Stored items:
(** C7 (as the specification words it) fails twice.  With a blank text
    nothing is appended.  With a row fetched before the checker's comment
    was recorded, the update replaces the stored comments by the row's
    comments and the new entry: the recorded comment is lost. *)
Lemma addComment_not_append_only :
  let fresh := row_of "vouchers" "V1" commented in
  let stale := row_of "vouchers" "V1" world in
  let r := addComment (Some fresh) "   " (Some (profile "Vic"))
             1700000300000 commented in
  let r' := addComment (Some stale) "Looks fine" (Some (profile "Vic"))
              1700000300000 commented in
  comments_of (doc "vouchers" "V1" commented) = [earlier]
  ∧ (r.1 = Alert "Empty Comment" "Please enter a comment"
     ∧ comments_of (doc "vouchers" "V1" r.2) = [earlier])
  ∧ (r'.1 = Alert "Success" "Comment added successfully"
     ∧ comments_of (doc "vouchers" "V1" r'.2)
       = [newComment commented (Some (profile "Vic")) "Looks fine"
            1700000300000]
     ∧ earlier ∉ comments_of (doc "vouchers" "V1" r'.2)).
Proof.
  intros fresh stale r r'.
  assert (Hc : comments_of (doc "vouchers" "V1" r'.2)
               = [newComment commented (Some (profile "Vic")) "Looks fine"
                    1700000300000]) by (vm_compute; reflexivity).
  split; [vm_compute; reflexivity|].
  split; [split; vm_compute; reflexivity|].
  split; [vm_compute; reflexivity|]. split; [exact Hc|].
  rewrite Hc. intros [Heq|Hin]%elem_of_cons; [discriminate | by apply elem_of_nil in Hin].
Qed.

Exercise:
Find the line with "split; [vm_compute; reflexivity|]. split;". Transcribe it and every line after it exactly, through the end of the records above, and nothing else.

Finished exercise:
  split; [vm_compute; reflexivity|]. split; [exact Hc|].
  rewrite Hc. intros [Heq|Hin]%elem_of_cons; [discriminate | by apply elem_of_nil in Hin].
Qed.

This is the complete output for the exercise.